### PROBLEM STATEMENT:
Exactly as they appear below, repeat the lines from the one with "- unfold punctual. assert" through the one with "Proof. unfold location_samples.", and no others.

### RECORDS TO USE:
Lemma rolled_up_failure_shows_witness :
  ∃ w' windows,
    does (FailureWindows sim_store "prod" "api" (sim_time - Day) sim_time (sim_time + Day) false) w' (Ok (Some windows)) w' ∧
    Exists (in_incident "eu" "timeout" 1700000123) windows.
Proof.
  assert (location_samples (sim_world sim_server) sim_client "prod" "api" sim_hour = [sim_sample]) as Hsamples by (vm_compute; reflexivity).
  destruct (rolled_up_failure_shows sim_store (sim_world sim_server) "prod" "api" "eu" sim_client
    sim_time sim_time (sim_time + Day) (sim_time - Day) sim_time false false "rollup" sim_sample)
    as (w' & windows & _ & H).
  - by apply sim_healthy.
  - done.
  - done.
  - done.
  - split; vm_compute; [discriminate|reflexivity].
  - split; vm_compute; [discriminate|reflexivity].
  - vm_compute. reflexivity.
  - assert (stored_fields sim_store (sim_world sim_server) "prod" "api" = ∅) as -> by (vm_compute; reflexivity).
    intros f text h H%lookup_empty_Some. destruct H.
  - assert (hours_of sim_store (sim_world sim_server) "prod" "api" (sim_time - Day) sim_time = ∅) as -> by (vm_compute; reflexivity).
    apply map_Forall_empty.
  - unfold punctual. fold sim_hour. rewrite Hsamples. repeat constructor; vm_compute; (discriminate || reflexivity).
  - unfold punctual. assert (location_samples (sim_world sim_server) sim_client "prod" "api" (Unix (Truncate (sim_time + Day) Hour)) = []) as ->
      by (vm_compute; reflexivity). constructor.
  - vm_compute. discriminate.
  - vm_compute. reflexivity.
  - vm_compute. reflexivity.
  - split; vm_compute; discriminate.
  - fold sim_hour. rewrite Hsamples. by left.
  - done.
  - by exists w', windows.
Defined.

Lemma hash_Start key : hash Start key = ∅.
Proof. unfold hash. change (hashes Start) with (∅ : gmap string (gmap string string)). by rewrite lookup_empty. Qed.

Lemma sim_hours_Start d sv from to : hours_of sim_store (sim_world Start) d sv from to = ∅.
Proof. unfold hours_of, stored_fields. change (server_of (sim_world Start) _) with Start. by rewrite hash_Start, map_to_list_empty. Qed.

Lemma sim_samples_Start d sv h : location_samples (sim_world Start) sim_client d sv h = [].
Proof. unfold location_samples. change (server_of (sim_world Start) _) with Start. by rewrite !hash_Start, map_to_list_empty. Qed.

Lemma failed_check_is_an_incident_witness :
  ∃ w' windows,
    does (FailureWindows sim_store "prod" "api" sim_time sim_time sim_time true) w' (Ok (Some windows)) w' ∧
    Exists (in_incident "eu" (message_of "failure" sim_notice) 1700000123) windows.
Proof.
  pose proof (failed_check_is_an_incident id sim_config sim_notifier sim_notice sim_replies
    sim_store (sim_world Start) "eu" sim_client
    eq_refl ltac:(reflexivity) eq_refl ltac:(split; reflexivity || discriminate)
    ltac:(intros; split; vm_compute; reflexivity || discriminate) (sim_healthy Start eq_refl) eq_refl) as H.
  assert ((SendAlertValkey id sim_notifier "failure" sim_notice sim_replies).1.1 = Ok ()) as Hr
    by (vm_compute; reflexivity).
  assert (16 * slen (written (SendAlertValkey id sim_notifier "failure" sim_notice sim_replies).2) ≤ maxAlloc) as Hs
    by (vm_compute; discriminate).
  assert (clock_reads (SendAlertValkey id sim_notifier "failure" sim_notice sim_replies).2 = [sim_time]) as Hc
    by (vm_compute; reflexivity).
  destruct (SendAlertValkey id sim_notifier "failure" sim_notice sim_replies) as [[r net] t].
  destruct (H Hr Hs) as (sent & fuel & out & s' & Hread & _ & _ & Hd). cbn [snd] in Hc.
  rewrite Hc in Hread. injection Hread as <-. cbv zeta in Hd.
  change (service_of sim_notifier sim_notice) with "api" in Hd.
  destruct (Hd "prod" sim_time sim_time sim_time) as (windows & Hdoes & Hex).
  - by left.
  - done.
  - pose proof (Truncate_le sim_time Hour ltac:(done)). lia.
  - rewrite sim_hours_Start. apply map_Forall_empty.
  - unfold punctual. rewrite sim_samples_Start. constructor.
  - rewrite sim_hours_Start, location_hour_total, sim_samples_Start, lookup_empty. vm_compute. discriminate.
  - by exists (<[cl_id sim_client := s']> (sim_world Start)), windows.
Defined.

### TASK ANSWER:
  - unfold punctual. assert (location_samples (sim_world sim_server) sim_client "prod" "api" (Unix (Truncate (sim_time + Day) Hour)) = []) as ->
      by (vm_compute; reflexivity). constructor.
  - vm_compute. discriminate.
  - vm_compute. reflexivity.
  - vm_compute. reflexivity.
  - split; vm_compute; discriminate.
  - fold sim_hour. rewrite Hsamples. by left.
  - done.
  - by exists w', windows.
Defined.

Lemma hash_Start key : hash Start key = ∅.
Proof. unfold hash. change (hashes Start) with (∅ : gmap string (gmap string string)). by rewrite lookup_empty. Qed.

Lemma sim_hours_Start d sv from to : hours_of sim_store (sim_world Start) d sv from to = ∅.
Proof. unfold hours_of, stored_fields. change (server_of (sim_world Start) _) with Start. by rewrite hash_Start, map_to_list_empty. Qed.

Lemma sim_samples_Start d sv h : location_samples (sim_world Start) sim_client d sv h = [].
Proof. unfold location_samples. change (server_of (sim_world Start) _) with Start. by rewrite !hash_Start, map_to_list_empty. Qed.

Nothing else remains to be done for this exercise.